Input data:
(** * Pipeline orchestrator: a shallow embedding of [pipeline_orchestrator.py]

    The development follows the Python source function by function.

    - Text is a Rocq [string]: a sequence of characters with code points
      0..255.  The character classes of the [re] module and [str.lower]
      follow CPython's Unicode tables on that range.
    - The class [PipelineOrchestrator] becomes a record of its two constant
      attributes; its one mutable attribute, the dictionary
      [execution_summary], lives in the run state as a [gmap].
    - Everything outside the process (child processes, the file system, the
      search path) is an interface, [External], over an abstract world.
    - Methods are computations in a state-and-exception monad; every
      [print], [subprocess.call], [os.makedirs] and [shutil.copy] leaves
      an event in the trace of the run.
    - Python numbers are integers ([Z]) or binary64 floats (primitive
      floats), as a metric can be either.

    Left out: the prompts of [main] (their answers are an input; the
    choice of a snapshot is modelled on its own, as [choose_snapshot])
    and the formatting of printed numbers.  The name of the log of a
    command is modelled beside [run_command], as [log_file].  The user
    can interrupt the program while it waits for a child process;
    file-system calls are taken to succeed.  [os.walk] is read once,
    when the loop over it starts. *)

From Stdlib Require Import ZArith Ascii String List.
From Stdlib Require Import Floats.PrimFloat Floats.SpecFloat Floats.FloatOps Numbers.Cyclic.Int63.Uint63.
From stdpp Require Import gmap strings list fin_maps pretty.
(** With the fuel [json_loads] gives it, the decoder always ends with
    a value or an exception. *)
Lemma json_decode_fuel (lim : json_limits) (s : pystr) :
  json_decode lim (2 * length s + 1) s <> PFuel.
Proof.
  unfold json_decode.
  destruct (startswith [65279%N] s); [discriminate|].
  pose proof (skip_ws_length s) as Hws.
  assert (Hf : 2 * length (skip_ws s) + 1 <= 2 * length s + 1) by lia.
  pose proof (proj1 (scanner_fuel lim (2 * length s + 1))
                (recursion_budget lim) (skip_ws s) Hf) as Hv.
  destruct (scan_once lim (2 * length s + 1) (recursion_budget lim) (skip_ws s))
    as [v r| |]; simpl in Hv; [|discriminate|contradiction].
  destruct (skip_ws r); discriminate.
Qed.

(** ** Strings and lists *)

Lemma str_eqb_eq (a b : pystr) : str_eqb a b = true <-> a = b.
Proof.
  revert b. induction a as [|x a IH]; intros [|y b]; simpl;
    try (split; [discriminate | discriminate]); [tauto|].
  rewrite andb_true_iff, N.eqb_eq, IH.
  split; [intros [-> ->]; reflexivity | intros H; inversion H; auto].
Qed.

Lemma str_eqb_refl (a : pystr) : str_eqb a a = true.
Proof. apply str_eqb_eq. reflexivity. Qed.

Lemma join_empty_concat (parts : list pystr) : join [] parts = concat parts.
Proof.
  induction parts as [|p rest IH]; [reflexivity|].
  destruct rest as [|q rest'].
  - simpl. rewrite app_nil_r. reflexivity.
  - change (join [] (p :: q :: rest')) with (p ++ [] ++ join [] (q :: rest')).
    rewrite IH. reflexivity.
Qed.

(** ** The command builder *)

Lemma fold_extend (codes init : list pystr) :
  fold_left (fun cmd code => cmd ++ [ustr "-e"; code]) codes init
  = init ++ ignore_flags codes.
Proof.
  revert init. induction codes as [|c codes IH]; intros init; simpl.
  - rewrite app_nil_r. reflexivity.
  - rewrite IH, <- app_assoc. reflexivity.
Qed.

--

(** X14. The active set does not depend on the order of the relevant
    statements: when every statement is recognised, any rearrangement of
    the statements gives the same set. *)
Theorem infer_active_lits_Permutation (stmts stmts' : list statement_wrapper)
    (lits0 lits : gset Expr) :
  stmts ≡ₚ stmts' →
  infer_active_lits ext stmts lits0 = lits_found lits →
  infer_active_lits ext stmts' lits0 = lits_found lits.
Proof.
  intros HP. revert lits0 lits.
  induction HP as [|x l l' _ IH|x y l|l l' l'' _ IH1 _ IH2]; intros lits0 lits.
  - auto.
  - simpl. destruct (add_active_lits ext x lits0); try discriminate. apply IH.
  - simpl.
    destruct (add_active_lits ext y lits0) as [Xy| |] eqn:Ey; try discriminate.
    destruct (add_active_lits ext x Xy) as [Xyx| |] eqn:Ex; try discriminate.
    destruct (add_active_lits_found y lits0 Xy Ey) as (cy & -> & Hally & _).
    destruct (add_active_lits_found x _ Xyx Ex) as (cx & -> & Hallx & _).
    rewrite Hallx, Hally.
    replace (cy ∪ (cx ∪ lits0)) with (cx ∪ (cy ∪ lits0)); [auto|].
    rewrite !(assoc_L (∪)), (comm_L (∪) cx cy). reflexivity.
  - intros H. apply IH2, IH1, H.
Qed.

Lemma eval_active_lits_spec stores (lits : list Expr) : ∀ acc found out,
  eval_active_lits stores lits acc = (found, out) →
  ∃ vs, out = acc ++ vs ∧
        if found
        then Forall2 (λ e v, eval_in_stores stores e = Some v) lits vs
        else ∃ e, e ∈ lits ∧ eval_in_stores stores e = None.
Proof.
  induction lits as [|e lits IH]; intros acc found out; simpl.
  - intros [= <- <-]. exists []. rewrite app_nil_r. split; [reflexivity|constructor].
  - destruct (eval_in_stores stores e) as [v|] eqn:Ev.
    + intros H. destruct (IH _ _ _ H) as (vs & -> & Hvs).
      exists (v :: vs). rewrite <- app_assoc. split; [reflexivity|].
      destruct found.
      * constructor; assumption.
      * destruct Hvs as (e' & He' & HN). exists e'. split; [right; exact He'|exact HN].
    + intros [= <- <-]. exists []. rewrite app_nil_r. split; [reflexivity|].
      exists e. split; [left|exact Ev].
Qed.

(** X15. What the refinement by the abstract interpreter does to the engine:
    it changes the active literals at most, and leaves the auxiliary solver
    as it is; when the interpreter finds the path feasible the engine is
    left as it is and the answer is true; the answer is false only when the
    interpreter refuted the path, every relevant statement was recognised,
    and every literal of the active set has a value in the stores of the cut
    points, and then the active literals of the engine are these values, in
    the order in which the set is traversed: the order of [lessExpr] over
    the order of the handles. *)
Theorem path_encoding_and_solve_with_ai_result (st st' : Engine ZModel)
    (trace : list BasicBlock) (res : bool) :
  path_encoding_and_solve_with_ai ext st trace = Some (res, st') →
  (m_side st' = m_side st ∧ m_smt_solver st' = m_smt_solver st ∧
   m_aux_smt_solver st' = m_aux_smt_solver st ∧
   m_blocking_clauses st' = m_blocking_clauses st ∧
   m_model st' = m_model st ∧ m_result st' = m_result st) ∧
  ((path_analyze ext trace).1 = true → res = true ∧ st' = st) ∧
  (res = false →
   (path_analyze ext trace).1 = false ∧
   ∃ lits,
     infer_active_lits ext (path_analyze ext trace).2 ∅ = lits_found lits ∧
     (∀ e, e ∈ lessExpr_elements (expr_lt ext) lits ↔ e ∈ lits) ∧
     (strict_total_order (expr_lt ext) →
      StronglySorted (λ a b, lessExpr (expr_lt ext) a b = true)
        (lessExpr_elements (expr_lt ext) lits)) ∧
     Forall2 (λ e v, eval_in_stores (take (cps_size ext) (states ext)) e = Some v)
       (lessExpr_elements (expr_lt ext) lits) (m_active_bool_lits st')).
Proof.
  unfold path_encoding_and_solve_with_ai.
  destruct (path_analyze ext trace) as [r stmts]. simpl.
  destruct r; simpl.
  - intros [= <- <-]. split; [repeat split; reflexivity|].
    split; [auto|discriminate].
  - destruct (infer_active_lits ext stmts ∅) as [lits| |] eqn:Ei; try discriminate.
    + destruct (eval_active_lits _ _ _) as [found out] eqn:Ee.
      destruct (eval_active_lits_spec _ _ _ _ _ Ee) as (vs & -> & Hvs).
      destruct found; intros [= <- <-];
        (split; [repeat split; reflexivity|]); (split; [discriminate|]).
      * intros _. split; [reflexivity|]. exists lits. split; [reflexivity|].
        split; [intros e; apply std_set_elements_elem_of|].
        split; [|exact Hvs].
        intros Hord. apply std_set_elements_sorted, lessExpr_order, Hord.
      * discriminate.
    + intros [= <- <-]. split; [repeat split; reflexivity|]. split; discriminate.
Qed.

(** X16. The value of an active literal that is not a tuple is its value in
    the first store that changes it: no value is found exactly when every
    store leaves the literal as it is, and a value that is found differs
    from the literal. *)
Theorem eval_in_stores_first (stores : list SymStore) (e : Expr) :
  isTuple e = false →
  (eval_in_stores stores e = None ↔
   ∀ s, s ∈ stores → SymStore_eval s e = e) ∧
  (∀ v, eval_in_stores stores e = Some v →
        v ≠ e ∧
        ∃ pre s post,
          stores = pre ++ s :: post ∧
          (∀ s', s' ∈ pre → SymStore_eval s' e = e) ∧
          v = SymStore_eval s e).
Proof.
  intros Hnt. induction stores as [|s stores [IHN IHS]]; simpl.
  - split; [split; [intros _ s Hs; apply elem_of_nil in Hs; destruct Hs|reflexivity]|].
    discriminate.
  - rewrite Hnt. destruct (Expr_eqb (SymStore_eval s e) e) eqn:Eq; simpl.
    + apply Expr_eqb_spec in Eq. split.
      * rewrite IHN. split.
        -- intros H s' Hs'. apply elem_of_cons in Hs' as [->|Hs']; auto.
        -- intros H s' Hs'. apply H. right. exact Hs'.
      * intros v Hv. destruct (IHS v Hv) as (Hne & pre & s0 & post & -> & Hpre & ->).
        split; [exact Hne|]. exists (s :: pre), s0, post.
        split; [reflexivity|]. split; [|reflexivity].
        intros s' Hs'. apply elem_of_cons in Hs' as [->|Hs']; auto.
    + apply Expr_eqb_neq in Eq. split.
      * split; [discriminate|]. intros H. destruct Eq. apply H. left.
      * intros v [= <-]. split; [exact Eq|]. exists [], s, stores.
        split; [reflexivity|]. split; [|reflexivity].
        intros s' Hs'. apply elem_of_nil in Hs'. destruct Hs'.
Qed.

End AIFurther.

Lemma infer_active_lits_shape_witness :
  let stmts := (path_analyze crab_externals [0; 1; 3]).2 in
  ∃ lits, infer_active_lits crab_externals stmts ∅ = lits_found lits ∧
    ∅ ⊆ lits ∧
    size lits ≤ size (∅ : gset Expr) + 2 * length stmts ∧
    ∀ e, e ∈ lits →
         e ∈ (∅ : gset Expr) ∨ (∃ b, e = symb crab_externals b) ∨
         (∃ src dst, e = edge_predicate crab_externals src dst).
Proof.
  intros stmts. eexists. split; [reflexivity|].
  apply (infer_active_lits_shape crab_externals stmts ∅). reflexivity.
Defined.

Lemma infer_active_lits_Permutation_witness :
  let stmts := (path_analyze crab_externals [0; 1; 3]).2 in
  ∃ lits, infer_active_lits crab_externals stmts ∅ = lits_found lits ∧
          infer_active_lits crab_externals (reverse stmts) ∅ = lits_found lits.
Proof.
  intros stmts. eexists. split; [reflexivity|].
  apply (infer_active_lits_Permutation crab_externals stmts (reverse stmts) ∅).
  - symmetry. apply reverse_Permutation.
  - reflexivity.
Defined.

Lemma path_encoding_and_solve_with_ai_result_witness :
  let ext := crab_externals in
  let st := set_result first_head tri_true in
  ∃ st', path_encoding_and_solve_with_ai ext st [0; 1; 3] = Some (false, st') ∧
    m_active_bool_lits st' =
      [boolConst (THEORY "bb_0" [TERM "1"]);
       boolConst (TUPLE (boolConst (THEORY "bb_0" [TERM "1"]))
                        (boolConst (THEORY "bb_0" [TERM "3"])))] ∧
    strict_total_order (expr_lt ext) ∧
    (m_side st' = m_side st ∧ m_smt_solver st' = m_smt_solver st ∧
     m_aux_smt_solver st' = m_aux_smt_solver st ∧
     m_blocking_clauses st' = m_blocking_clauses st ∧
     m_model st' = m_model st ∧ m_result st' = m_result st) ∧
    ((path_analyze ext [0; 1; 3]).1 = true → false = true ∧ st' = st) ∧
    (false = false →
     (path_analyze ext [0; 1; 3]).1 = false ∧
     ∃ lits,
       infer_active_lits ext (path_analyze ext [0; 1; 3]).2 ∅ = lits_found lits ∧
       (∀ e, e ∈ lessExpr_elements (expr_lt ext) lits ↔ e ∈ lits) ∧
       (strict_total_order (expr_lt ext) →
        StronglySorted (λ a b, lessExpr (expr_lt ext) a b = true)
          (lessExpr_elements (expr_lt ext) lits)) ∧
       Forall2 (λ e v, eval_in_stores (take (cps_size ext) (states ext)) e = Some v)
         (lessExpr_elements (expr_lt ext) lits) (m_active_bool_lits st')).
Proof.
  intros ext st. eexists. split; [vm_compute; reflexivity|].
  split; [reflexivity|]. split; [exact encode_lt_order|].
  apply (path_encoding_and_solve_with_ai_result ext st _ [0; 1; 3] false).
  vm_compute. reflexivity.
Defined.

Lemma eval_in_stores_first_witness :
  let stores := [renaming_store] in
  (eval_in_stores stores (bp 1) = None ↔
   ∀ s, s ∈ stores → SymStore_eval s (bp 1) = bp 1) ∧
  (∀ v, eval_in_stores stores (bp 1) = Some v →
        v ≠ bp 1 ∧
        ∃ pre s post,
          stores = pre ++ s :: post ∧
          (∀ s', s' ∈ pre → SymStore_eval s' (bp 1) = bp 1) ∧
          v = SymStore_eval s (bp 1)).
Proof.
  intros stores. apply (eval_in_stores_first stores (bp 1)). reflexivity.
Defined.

Work required:
Using the records above, write out exactly the lines between the one holding "as it is; when" and the one holding "the order in", inclusive; leave everything else out.

Answer space:
    as it is; when the interpreter finds the path feasible the engine is
    left as it is and the answer is true; the answer is false only when the
    interpreter refuted the path, every relevant statement was recognised,
    and every literal of the active set has a value in the stores of the cut
    points, and then the active literals of the engine are these values, in
    the order in which the set is traversed: the order of [lessExpr] over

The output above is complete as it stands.